Generative AI for Finance
Spring 2026

Instructor
Kerry Back
(kerryback@gmail.com)
J. Howard Creekmore Professor of Finance and Professor of Economics
Meeting Schedule
TTh 12:30 – 2:00
3/17/2026 – 4/23/2026
Special session:
- Saturday, March 21, 9:00-12:00 - optional Python session
All sessions will be in McNair 212, including the special session.
Learning Objectives
- How to use AI with code-execution tools to perform financial analysis, handle data, and generate visualizations and reports
- How to use AI for portfolio optimization and discounted cash flow valuation of companies
- How to connect AI to external data sources and tools (MCP servers, Jupyter notebooks, Excel)
- How to automate financial workflows with reusable, specialized prompts (skills)
- How to verify and validate AI-generated financial analysis
- How to use retrieval-augmented generation to ground AI in financial documents
- How to build financial AI applications such as chatbots and agents
- How AI can be used to classify the sentiment of news and earnings calls for trading
Course Description
The course is about financial applications of generative AI. We will discuss and use current AI tools but also discuss broader concepts of AI and how they relate to finance. The course will be “hands-on.” We will be working in class on laptops each day.
We will use Anthropic’s Claude throughout the course. Anthropic has made a number of important innovations that the rest of the industry has followed, including a protocol for connecting AI to tools (Model Context Protocol), coding agents that can execute terminal commands (Claude Code), and code execution in a virtual machine (Claude Cowork). Claude has also generally led all other models in coding tasks for the past two years. We will also briefly look at ChatGPT, Gemini, and other large language models.
The course consists of the following 8 modules. A rough schedule is that we will do one module per week in each of the first three weeks, then two modules per week in weeks 4 and 5, then do the last module in week 6.
- AI as a financial tool
- Portfolio optimization and company valuation
- Connecting AI to data and tools
- Automating financial workflows
- Verifying AI-generated analysis
- Working with financial documents
- Building financial AI applications
- AI in trading and markets
Grading
Grades will be based on six group assignments (15% each) and peer assessments (10%). Groups can consist of no more than five students. Each assignment consists of multiple exercises and will take a nontrivial amount of time to complete. Do not wait until the last minute to get started.

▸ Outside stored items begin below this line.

Lemma delete_module_guard_and_repair_witness :
  let refused := Rig.delete_module Studio.services "spine" Studio.scene_flagged_built in
  let deleted := Rig.delete_module Studio.services "spine" Studio.scene in
  refused.2 = Ok tt ∧ dag refused.1 = dag Studio.scene_flagged_built
  ∧ dag deleted.1 !! "spine" = None
  ∧ cmds.attr deleted.1 "arm" "parent_joint" = Some (VStr "root_jnt").
Proof.
  intros refused deleted.
  destruct (delete_module_guard_and_repair Studio.services "spine"
              Studio.scene_flagged_built (VBool true)) as [Ha _]; [by_run|].
  destruct (delete_module_guard_and_repair Studio.services "spine"
              Studio.scene (VBool false)) as [_ Hb]; [by_run|].
  specialize (Ha eq_refl).
  destruct (Hb eq_refl (preserves_chain_update "parent_joint") deleted.1)
    as (joints & modules & wr & wd & Hj & Hm & _ & _ & _ & _ & Hgone & _ & Hrep).
  { apply (run_Ok (Rig.delete_module Studio.services "spine") Studio.scene tt). by_run. }
  vm_compute in Hj. injection Hj as <-.
  vm_compute in Hm. injection Hm as <-.
  split; [|split; [|split]].
  - unfold refused. rewrite Ha. reflexivity.
  - unfold refused. rewrite Ha. reflexivity.
  - exact Hgone.
  - destruct (Hrep "arm" "spine_jnt") as [_ Hfin].
    + in_list.
    + intros [=].
    + by_run.
    + in_list.
    + rewrite Hfin; [by_run|].
      intros H. apply list_elem_of_singleton in H. discriminate H.
Defined.

(** ** Frames of the host commands *)

#[global] Instance settles_preorder : PreOrder settles.
Proof.
  split.
  - intros nd. by repeat split.
  - intros x y z (H1 & H2 & H3 & H4) (H5 & H6 & H7 & H8).
    split; [congruence|]. split; [intros a Ha; by rewrite H6, H2|]. split; auto.
Qed.

#[global] Instance survives_preorder : PreOrder survives.
Proof.
  split.
  - intros w n nd Hn. by exists nd.
  - intros x y z H1 H2 n nd'' Hn. destruct (H2 n nd'' Hn) as (nd' & Hn' & Hs').
    destruct (H1 n nd' Hn') as (nd & Hn0 & Hs). exists nd. split; [done|].
    by etrans.
Qed.

Lemma same_dag_survives w w' : same_dag w w' → survives w w'.
Proof. intros H n nd Hn. rewrite H in Hn. by exists nd. Qed.

Lemma preserves_setAttr_quiet n a v : preserves quiet (cmds.setAttr n a v).
Proof.
  intros w w' r [[-> _]|(Ha & -> & _)]%setAttr_run; [done|].
  split; [apply dom_write_attr|]. intros x. unfold tagged.
  destruct (decide (n = x ∧ a = Rig.marker)) as [[<- ->]|Hne].
  - rewrite attr_write_attr_eq by (by eapply attr_is_Some_node). split; [done|eauto].
  - rewrite attr_write_attr_ne; [done|].
    destruct (decide (n = x)); [right|left]; naive_solver.
Qed.

Lemma preserves_setAttr_survives n a v :
  settling_write a v → preserves survives (cmds.setAttr n a v).
Proof.
  intros Hav w w' r [[-> _]|(Ha & -> & _)]%setAttr_run; [done|].
  intros x nd'. unfold cmds.write_attr. simpl.
  destruct (decide (n = x)) as [<-|Hne]; [|rewrite lookup_alter_ne by done; by exists nd'].
  rewrite lookup_alter_eq. destruct (dag w !! n) as [nd|] eqn:Hn; [|done].
  simpl. intros [= <-]. exists nd. split; [done|]. unfold settles. simpl.
  split; [done|].
  assert (a ∈ volatile) as Hvol.
  { unfold volatile. destruct Hav as [->|[->|[[-> _]|[-> _]]]]; in_list. }
  split; [|split].
  - intros b Hb. apply lookup_insert_ne. by intros ->.
  - destruct (decide (a = "visibility")) as [->|Hne].
    + destruct Hav as [?|[?|[[_ ->]|[? _]]]]; try done. intros _. apply lookup_insert_eq.
    + by rewrite lookup_insert_ne.
  - destruct (decide (a = "is_built")) as [->|Hne].
    + destruct Hav as [?|[?|[[? _]|[_ ->]]]]; try done. intros _. apply lookup_insert_eq.
    + by rewrite lookup_insert_ne.
Qed.

Lemma preserves_disconnectAttr src dst : preserves same_dag (cmds.disconnectAttr src dst).
Proof.
  intros w w' r. unfold cmds.disconnectAttr.
  destruct src as [s|]; [case_decide|]; by intros [= <- <-].
Qed.

Lemma preserves_delete_node_survives n : preserves survives (cmds.delete_node n).
Proof.
  intros w w' r. unfold cmds.delete_node.
  destruct (dag w !! n) eqn:Hn; intros [= <- <-]; [|done].
  intros x nd'. simpl. intros [_ Hx]%lookup_delete_Some. by exists nd'.
Qed.

Lemma preserves_delete_survives l : preserves survives (cmds.delete l).
Proof.
  apply preserves_for_each; [apply _|]. intros n _. apply preserves_delete_node_survives.
Qed.

Create HintDb frames.

#[global] Hint Resolve preserves_setAttr_quiet preserves_disconnectAttr
  preserves_delete_survives preserves_delete_node_survives : frames.
#[global] Hint Resolve same_dag_quiet same_dag_survives quiet_additive : frames.

Ltac frame :=
  repeat first
    [ assumption
    | solve [eauto with frames]
    | apply readonly_preserves; [apply _|solve [solve_readonly]]
    | apply preserves_try_pass
    | apply preserves_for_each; [apply _|intros ? _]
    | apply preserves_bind; [apply _| |intros ?]
    | apply preserves_logger; solve [eauto with frames]
    | match goal with
      | |- preserves _ (match ?x with _ => _ end) => destruct x
      | |- preserves _ (if ?x then _ else _) => destruct x
      end ].

Lemma settling_shape_data v : settling_write "shape_data" v.
Proof. by left. Qed.

Lemma settling_attributes_state v : settling_write "attributes_state" v.
Proof. right. by left. Qed.

Lemma settling_visibility : settling_write "visibility" (VBool true).
Proof. right. right. by left. Qed.

Lemma settling_is_built : settling_write "is_built" (VBool false).
Proof. right. right. by right. Qed.

#[global] Hint Resolve preserves_setAttr_survives settling_shape_data
  settling_attributes_state settling_visibility settling_is_built : frames.

(** ** Frames of the loops of [unbuild] *)

Section unbuild_frames.
Variable svc : Services.

Lemma capture_state_survives ctl : preserves survives (Rig.capture_state svc ctl).
Proof. unfold Rig.capture_state. frame. Qed.

Lemma capture_state_quiet ctl : preserves quiet (Rig.capture_state svc ctl).
Proof. unfold Rig.capture_state. frame. Qed.

Lemma capture_module_survives m : preserves survives (Rig.capture_module svc m).
Proof. unfold Rig.capture_module. pose proof capture_state_survives. frame. Qed.

Lemma capture_module_quiet m : preserves quiet (Rig.capture_module svc m).
Proof. unfold Rig.capture_module. pose proof capture_state_quiet. frame. Qed.

Lemma disconnect_joint_same_dag joint : preserves same_dag (Rig.disconnect_joint joint).
Proof. unfold Rig.disconnect_joint. frame. Qed.

Lemma disconnect_joints_same_dag joints :
  preserves same_dag (for_each joints Rig.disconnect_joint).
Proof. pose proof disconnect_joint_same_dag. frame. Qed.

Lemma unbuild_flags_survives : preserves survives (Rig.unbuild_flags svc).
Proof. unfold Rig.unbuild_flags. frame. Qed.

Lemma unbuild_flags_quiet : preserves quiet (Rig.unbuild_flags svc).
Proof. unfold Rig.unbuild_flags. frame. Qed.

Lemma reset_pose_quiet :
  (∀ ctl, preserves quiet (reset_node svc ctl)) → preserves quiet (Rig.reset_pose svc).
Proof. intros H. unfold Rig.reset_pose. frame. Qed.

(** The modules [rig_modules] returns are the children of the modules
    group. *)
Lemma rig_modules_elem w modules :
  (Rig.rig_modules svc w).2 = Ok modules →
  ∃ group, cmds.attr w Rig.rig_node "modules_group" = Some (VStr group)
           ∧ ∀ m, m ∈ modules ↔ m ∈ cmds.children w group.
Proof.
  intros E%rig_modules_snd. unfold Rig.rig_modules in E.
  apply bind_Ok in E as (w1 & found & Edisc & E).
  apply discover_modules_Ok in Edisc as (group & Hg & _ & ->).
  exists group. split; [done|]. unfold Rig.sort_in_scene in E.
  destruct (sort_modules _ _ _) as [sorted|] eqn:Hsort; [|done].
  injection E as _ <-.
  apply sort_modules_perm in Hsort. intros m. by rewrite Hsort.
Qed.

End unbuild_frames.

Lemma get_name_Ok n a w w' s :
  field.get_name n a w = (w', Ok s) → w' = w ∧ cmds.attr w n a = Some (VStr s).
Proof.
  intros E. unfold field.get_name in E.
  apply bind_Ok in E as (w1 & o & [-> Ho]%get_object_Ok & E).
  destruct o as [s'|]; [|done]. by injection E as <- <-.
Qed.

Lemma attr_survives w w' n a :
  survives w w' → is_Some (dag w' !! n) → a ∉ volatile →
  cmds.attr w' n a = cmds.attr w n a.
Proof.
  intros Hs [nd' Hn'] Ha. destruct (Hs n nd' Hn') as (nd & Hn & _ & Hattrs & _).
  unfold cmds.attr. rewrite Hn, Hn'. by apply Hattrs.
Qed.

Lemma not_volatile a :
  a ≠ "shape_data" → a ≠ "attributes_state" → a ≠ "visibility" → a ≠ "is_built" →
  a ∉ volatile.
Proof.
  intros H1 H2 H3 H4 H. unfold volatile in H.
  repeat (apply elem_of_cons in H as [?|H]; [done|]). by apply elem_of_nil in H.
Qed.

(** A module of the later world was a module of the earlier one. *)
Lemma rig_modules_survive svc w w' modules modules' m :
  survives w w' →
  (Rig.rig_modules svc w).2 = Ok modules →
  (Rig.rig_modules svc w').2 = Ok modules' →
  m ∈ modules' → m ∈ modules ∧ is_Some (dag w' !! m).
Proof.
  intros Hs (g & Hg & Hel)%rig_modules_elem (g' & Hg' & Hel')%rig_modules_elem Hm.
  apply Hel', elem_of_children in Hm as (nd' & Hn' & Hp').
  split; [|eauto]. apply Hel, elem_of_children.
  destruct (Hs m nd' Hn') as (nd & Hn & Hp & _). exists nd. split; [done|].
  rewrite <- Hp, Hp'. f_equal.
  assert (cmds.attr w' Rig.rig_node "modules_group"
          = cmds.attr w Rig.rig_node "modules_group") as Heq.
  { apply attr_survives; [done| |by apply not_volatile].
    eapply attr_is_Some_node. by rewrite Hg'. }
  congruence.
Qed.

Lemma elem_of_build_nodes w n :
  n ∈ filter (tagged w) (cmds.all_nodes w) ↔ tagged w n.
Proof.
  rewrite list_elem_of_filter, elem_of_all_nodes. split; [by intros [? _]|].
  intros Ht. split; [done|]. by eapply attr_is_Some_node.
Qed.

(** ** [unbuild], step by step *)

Lemma unbuild_inv svc w w2 :
  Rig.unbuild svc w = (w2, Ok tt) →
  ∃ wa wb msb wcap wdis wc msc we wd,
    run_scripts svc "pre_unbuild" w = (wa, Ok tt)
    ∧ Rig.reset_pose svc wa = (wb, Ok tt)
    ∧ (Rig.rig_modules svc wb).2 = Ok msb
    ∧ for_each msb (Rig.capture_module svc) wb = (wcap, Ok tt)
    ∧ same_dag wcap wdis
    ∧ cmds.delete (filter (tagged wdis) (cmds.all_nodes wdis)) wdis = (wc, Ok tt)
    ∧ (Rig.rig_modules svc wc).2 = Ok msc
    ∧ for_each msc (λ module, cmds.setAttr module "is_built" (VBool false)) wc
      = (we, Ok tt)
    ∧ cmds.setAttr Rig.rig_node "is_built" (VBool false) we = (wd, Ok tt)
    ∧ run_scripts svc "post_unbuild" wd = (w2, Ok tt).
Proof.
  unfold Rig.unbuild. intros E.
  apply bind_Ok in E as (wa & [] & Epre & E).
  apply bind_Ok in E as (wb & [] & Ereset & E).
  apply bind_Ok in E as (wc & [] & Epurge & E).
  apply bind_Ok in E as (wd & [] & Eflags & Epost).
  unfold Rig.unbuild_purge in Epurge.
  apply bind_Ok in Epurge as (w1 & msb & Emsb & Epurge).
  pose proof (readonly_eq _ _ _ _ (readonly_rig_modules svc) Emsb) as ->.
  apply bind_Ok in Epurge as (wcap & [] & Ecap & Epurge).
  apply bind_Ok in Epurge as (w1 & joints & Ejoints & Epurge).
  pose proof (readonly_eq _ _ _ _ readonly_skeleton Ejoints) as ->.
  apply bind_Ok in Epurge as (wdis & [] & Edis & Epurge).
  apply bind_Ok in Epurge as (w1 & nodes & Enodes & Edel).
  rewrite build_nodes_eq in Enodes. injection Enodes as <- <-.
  unfold Rig.unbuild_flags in Eflags.
  apply bind_Ok in Eflags as (w1 & msc & Emsc & Eflags).
  pose proof (readonly_eq _ _ _ _ (readonly_rig_modules svc) Emsc) as ->.
  apply bind_Ok in Eflags as (we & [] & Eloop & Eset).
  exists wa, wb, msb, wcap, wdis, wc, msc, we, wd.
  split; [done|]. split; [done|]. split; [by rewrite Emsb|]. split; [done|].
  split; [by eapply disconnect_joints_same_dag|]. split; [done|].
  split; [by rewrite Emsc|]. done.
Qed.

(** The node set through [unbuild]: nothing changes it before the
    deletion, the deletion removes the tagged nodes, nothing changes it
    afterwards. *)
Lemma unbuild_node_set svc w w2 wa wb msb wcap wdis wc msc we wd :
  preserves quiet (run_scripts svc "pre_unbuild") →
  preserves quiet (run_scripts svc "post_unbuild") →
  (∀ ctl, preserves quiet (reset_node svc ctl)) →
  run_scripts svc "pre_unbuild" w = (wa, Ok tt) →
  Rig.reset_pose svc wa = (wb, Ok tt) →
  for_each msb (Rig.capture_module svc) wb = (wcap, Ok tt) →
  same_dag wcap wdis →
  cmds.delete (filter (tagged wdis) (cmds.all_nodes wdis)) wdis = (wc, Ok tt) →
  for_each msc (λ module, cmds.setAttr module "is_built" (VBool false)) wc
    = (we, Ok tt) →
  cmds.setAttr Rig.rig_node "is_built" (VBool false) we = (wd, Ok tt) →
  run_scripts svc "post_unbuild" wd = (w2, Ok tt) →
  quiet w wdis
  ∧ (∀ n, tagged wdis n → dag wc !! n = None)
  ∧ (∀ n, ¬ tagged wdis n → dag wc !! n = dag wdis !! n)
  ∧ dom (dag w2) = dom (dag wc).
Proof.
  intros Hpre Hpost Hreset Epre Ereset Ecap Hdis Edel Eloop Eset Epost.
  destruct (delete_Ok _ _ _ Edel) as (Hgone & Hkept & _).
  split; [|split; [|split]].
  - etrans; [by eapply Hpre|].
    etrans; [by eapply reset_pose_quiet|].
    etrans; [|by apply same_dag_quiet].
    eapply preserves_for_each; [apply _| |exact Ecap].
    intros y _. apply capture_module_quiet.
  - intros n Hn. by apply Hgone, elem_of_build_nodes.
  - intros n Hn. apply Hkept. by rewrite elem_of_build_nodes.
  - assert (quiet wc w2) as [Hdom _]; [|done].
    etrans; [|by eapply Hpost].
    etrans; [|by eapply preserves_setAttr_quiet].
    eapply preserves_for_each; [apply _| |exact Eloop].
    intros y _. apply preserves_setAttr_quiet.
Qed.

The assignments are posted on Canvas. An assignment is due each Tuesday at 11:59 pm beginning March 24 and ending April 28 (during exam week).
Claude Accounts
Each student will be reimbursed for a Claude Pro account ($20 per month). The Pro account provides access to Cowork, Claude Code, and the Claude plug-in for Excel.
Honor Code
The Rice University honor code applies to all work in this course.
Disability Accommodations
Any student with a documented disability requiring accommodations in this course is encouraged to contact me outside of class. All discussions will remain confidential. Any adjustments or accommodations regarding assignments or the final exam must be made in advance. Students with disabilities should also contact Disability Support Services in the Allen Center.